After Iraq crushed the Kurdish uprising, over 500,000 refugees were trapped in the border mountains, dying at nearly a thousand a day. 10th Group was the first ground force to enter northern Iraq. I flew in a week before the Marines as the Group commander’s RTO, bringing core HF, tactical satellite, and crypto systems online to establish the command network. That lifeline held the operation together across austere terrain, integrating Special Forces teams, NGOs, and coalition units into a multinational effort that emptied the mountain camps within months.
From there, I moved from operating systems to improving them—developing processes, refining training, and ensuring what we built held under pressure. Selected as a Winter Environmental Training Instructor, I was the only Sergeant among senior Sergeants First Class. I departed Fort Devens with the Meritorious Service Medal.
The In-Extremis Force
I was assigned to the 7th Special Forces Group’s forward-deployed detachment in Panama, the U.S. Southern Command’s In-Extremis Force—a high-readiness counterterrorism unit for crisis response across Latin America. We maintained wheels-up readiness around the clock and could deploy anywhere in the hemisphere within hours. The assignment included a clearance upgrade from Secret to Top Secret/SCI.

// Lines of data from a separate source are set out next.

(* ===== verification/Bits.v ===== *)
(** Bit strings in memory: the bit copy and comparison of [erts/emulator/beam/erl_bits.c], and the macros of [erl_bits.h].

    Memory is a map from addresses to bytes ([AllocMem.v]); reading or writing an address that is not in it is an
    error ([None]).  A pointer is an address, [Uint] and [size_t] have [D_EXP] bits.  A buffer is read from an address
    in a direction (1 or -1), its first bit is the most significant bit of its first byte. *)

From Stdlib Require Import ZArith ZifyBool.
From stdpp Require Import base list numbers option gmap.
From S2P Require Import Prelude Big BigTerm AllocMem.
Local Open Scope Z_scope.

(** [*p] and [*p = v] on [byte]s. *)
Definition rd (m : memory) (p : Z) : option Z := m !! p.
Definition wr (m : memory) (p v : Z) : option memory :=
  match m !! p with Some _ => Some (<[p := wrap_u 8 v]> m) | None => None end.

Section Bits.
Context {dw : DigitWidth}.

Definition NBYTES (x : Z) : Z := Z.shiftr (dig (x + 7)) 3.
Definition BYTE_OFFSET (ofs : Z) : Z := Z.shiftr ofs 3.
Definition BIT_OFFSET (ofs : Z) : Z := Z.land ofs 7.

Definition MAKE_MASK (n : Z) : Z := dig (dig (Z.shiftl 1 n) - 1).
Definition MASK_BITS (src dst mask : Z) : Z := Z.lor (Z.land src mask) (Z.land dst (dig (Z.lnot mask))).

(** ** erts_copy_bits *)

(** [while (count--) { *dst = *src; dst += ddir; src += sdir; }] *)
Fixpoint copy_whole (count : nat) (m : memory) (src sdir dst ddir : Z) : option (memory * Z * Z) :=
  match count with
  | O => Some (m, src, dst)
  | S count' =>
      b ← rd m src; m ← wr m dst b;
      copy_whole count' m (src + sdir) sdir (dst + ddir) ddir
  end.

(** The loop of the shifted copy; [bits] is the last byte read. *)
Fixpoint copy_shifted (count : nat) (m : memory) (src sdir dst ddir bits lshift rshift : Z) : option (memory * Z * Z * Z) :=
  match count with
  | O => Some (m, src, dst, bits)
  | S count' =>
      let bits1 := dig (Z.shiftl bits lshift) in
      bits ← rd m src;
      m ← wr m dst (Z.lor bits1 (Z.shiftr bits rshift));
      copy_shifted count' m (src + sdir) sdir (dst + ddir) ddir bits lshift rshift
  end.

(** All bits of the destination are in one byte. *)
Definition copy_in_byte (m : memory) (src soffs sdir dst doffs n lmask rmask : Z) : option memory :=
  let lmask := if Z.land lmask rmask =? 0 then Z.lor lmask rmask else Z.land lmask rmask in
  if soffs =? doffs then
    b ← rd m src; d ← rd m dst; wr m dst (MASK_BITS b d lmask)
  else if soffs >? doffs then
    b ← rd m src;
    let bits := Z.shiftl b (soffs - doffs) in
    bits ← (if soffs + n >? 8
            then b' ← rd m (src + sdir); Some (Z.lor bits (Z.shiftr b' (8 - (soffs - doffs))))
            else Some bits);
    d ← rd m dst; wr m dst (MASK_BITS bits d lmask)
  else
    b ← rd m src; d ← rd m dst; wr m dst (MASK_BITS (Z.shiftr b (doffs - soffs)) d lmask).

(** The same alignment: whole bytes but for the first and the last. *)
Definition copy_aligned (m : memory) (src sdir dst ddir lmask rmask count : Z) : option memory :=
  '(m, src, dst) ← (if lmask =? 0 then Some (m, src, dst)
                    else b ← rd m src; d ← rd m dst; m ← wr m dst (MASK_BITS b d lmask);
                         Some (m, src + sdir, dst + ddir));
  '(m, src, dst) ← copy_whole (Z.to_nat count) m src sdir dst ddir;
  if rmask =? 0 then Some m
  else b ← rd m src; d ← rd m dst; wr m dst (MASK_BITS b d rmask).

(** Different alignments: every byte of the destination has bits of two bytes of the source. *)
Definition copy_unaligned (m : memory) (src soffs sdir dst doffs ddir n lmask rmask count : Z) : option memory :=
  '(lshift, rshift, bits, src) ← (if soffs >? doffs
     then b ← rd m src; Some (soffs - doffs, 8 - (soffs - doffs), b, if soffs + n >? 8 then src + sdir else src)
     else Some (8 - (doffs - soffs), doffs - soffs, 0, src));
  '(m, src, dst, bits) ← (if lmask =? 0 then Some (m, src, dst, bits)
     else let bits1 := dig (Z.shiftl bits lshift) in
          bits ← rd m src; d ← rd m dst;
          m ← wr m dst (MASK_BITS (Z.lor bits1 (Z.shiftr bits rshift)) d lmask);
          Some (m, src + sdir, dst + ddir, bits));
  '(m, src, dst, bits) ← copy_shifted (Z.to_nat count) m src sdir dst ddir bits lshift rshift;
  if rmask =? 0 then Some m
  else
    let bits1 := dig (Z.shiftl bits lshift) in
    bits1 ← (if Z.land (dig (Z.shiftl rmask rshift)) 255 =? 0 then Some bits1
             else b ← rd m src; Some (Z.lor bits1 (Z.shiftr b rshift)));
    d ← rd m dst; wr m dst (MASK_BITS bits1 d rmask).

Definition erts_copy_bits (m : memory) (src soffs sdir dst doffs ddir n : Z) : option memory :=
  if n =? 0 then Some m
  else
    let src := src + sdir * BYTE_OFFSET soffs in
    let dst := dst + ddir * BYTE_OFFSET doffs in
    let soffs := BIT_OFFSET soffs in
    let doffs := BIT_OFFSET doffs in
    let deoffs := BIT_OFFSET (dig (doffs + n)) in
    let lmask := if doffs =? 0 then 0 else MAKE_MASK (8 - doffs) in
    let rmask := if deoffs =? 0 then 0 else dig (Z.shiftl (MAKE_MASK deoffs) (8 - deoffs)) in
    if dig (doffs + n) <? 8 then copy_in_byte m src soffs sdir dst doffs n lmask rmask
    else
      let count := Z.shiftr (if lmask =? 0 then n else n - (8 - doffs)) 3 in
      if soffs =? doffs then copy_aligned m src sdir dst ddir lmask rmask count
      else copy_unaligned m src soffs sdir dst doffs ddir n lmask rmask count.

(** ** erts_cmp_bits *)
Definition get_bit (b offs : Z) : Z := Z.land (Z.shiftr b (7 - offs)) 1.

(** [memcmp(3)]: the sign of the first difference. *)
Fixpoint sys_memcmp (n : nat) (m : memory) (a b : Z) : option Z :=
  match n with
  | O => Some 0
  | S n' =>
      x ← rd m a; y ← rd m b;
      if x =? y then sys_memcmp n' m (a + 1) (b + 1) else Some (if x <? y then -1 else 1)
  end.

(** The variables of the loops: the current byte and the bit offset in it, and the address behind it. *)
Record cursor := Cursor { cb : Z; c_offs : Z; c_ptr : Z }.

(** [offs++; if (offs == 8) { offs = 0; b = *ptr++; }] *)
Definition next_bit (m : memory) (c : cursor) : option cursor :=
  let offs := c_offs c + 1 in
  if offs =? 8 then b ← rd m (c_ptr c); Some (Cursor b 0 (c_ptr c + 1))
  else Some (Cursor (cb c) offs (c_ptr c)).

(** The outcome of a loop: [return cmp], or the cursors and the size left. *)
Inductive cmp_outcome := CmpReturn (cmp : Z) | CmpGo (a b : cursor) (size : nat).

(** The first loop stops when [a] is at a byte boundary. *)
Fixpoint cmp_head (m : memory) (a b : cursor) (size : nat) : option cmp_outcome :=
  match size with
  | O => Some (CmpGo a b O)
  | S size' =>
      let cmp := get_bit (cb a) (c_offs a) - get_bit (cb b) (c_offs b) in
      if negb (cmp =? 0) then Some (CmpReturn cmp)
      else
        b ← next_bit m b; a ← next_bit m a;
        if c_offs a =? 0 then Some (CmpGo a b size') else cmp_head m a b size'
  end.

(** The loop over whole bytes of [a]; [k] iterations are left while [size >= 8]. *)
Fixpoint cmp_bytes (k : nat) (m : memory) (a b : cursor) (size : nat) (lshift rshift : Z) : option cmp_outcome :=
  match k with
  | O => Some (CmpGo a b size)
  | S k' =>
      let b_cmp := wrap_u 8 (Z.shiftl (cb b) lshift) in
      b' ← rd m (c_ptr b);
      let b_cmp := Z.lor b_cmp (Z.shiftr b' rshift) in
      let cmp := cb a - b_cmp in
      if negb (cmp =? 0) then Some (CmpReturn cmp)
      else
        a' ← rd m (c_ptr a);
        cmp_bytes k' m (Cursor a' (c_offs a) (c_ptr a + 1)) (Cursor b' (c_offs b) (c_ptr b + 1)) (size - 8) lshift rshift
  end.

Fixpoint cmp_tail (m : memory) (a b : cursor) (size : nat) : option Z :=
  match size with
  | O => Some 0
  | S size' =>
      let cmp := get_bit (cb a) (c_offs a) - get_bit (cb b) (c_offs b) in
      if negb (cmp =? 0) then Some cmp
      else a ← next_bit m a; b ← next_bit m b; cmp_tail m a b size'
  end.

Definition erts_cmp_bits (m : memory) (a_ptr a_offs b_ptr b_offs size : Z) : option Z :=
  if Z.land (Z.lor (Z.lor a_offs b_offs) size) 7 =? 0 then
    let byte_size := int32 (Z.shiftr size 3) in sys_memcmp (Z.to_nat (dig byte_size)) m a_ptr b_ptr
  else
    a ← rd m a_ptr; b ← rd m b_ptr;
    o ← cmp_head m (Cursor a a_offs (a_ptr + 1)) (Cursor b b_offs (b_ptr + 1)) (Z.to_nat size);
    match o with
    | CmpReturn cmp => Some cmp
    | CmpGo a b size =>
        let lshift := c_offs b in let rshift := 8 - lshift in
        o ← cmp_bytes (size / 8) m a b size lshift rshift;
        match o with
        | CmpReturn cmp => Some cmp
        | CmpGo a b size => cmp_tail m a b size
        end
    end.
End Bits.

I provided signal support for direct-action, hostage-rescue, and special-reconnaissance missions. During operations, I also served as jumpmaster and as the detachment commander’s personal security. On the Honduras–Nicaragua border, I participated in an OAS demining mission, then supported Joint Task Force Safe Haven’s security mission at Empire Range, Panama. For that service I received the Humanitarian Service Medal; my unit was recognized with a Joint Meritorious Unit Award.
During this period, I earned the Ranger Tab and Master Parachutist Badge and served as the detachment’s de facto technology lead, standing up new systems and training the team to use them. In 1995, I reclassified from Signal to Infantry, formalizing a shift that began during the northern Iraq campaign.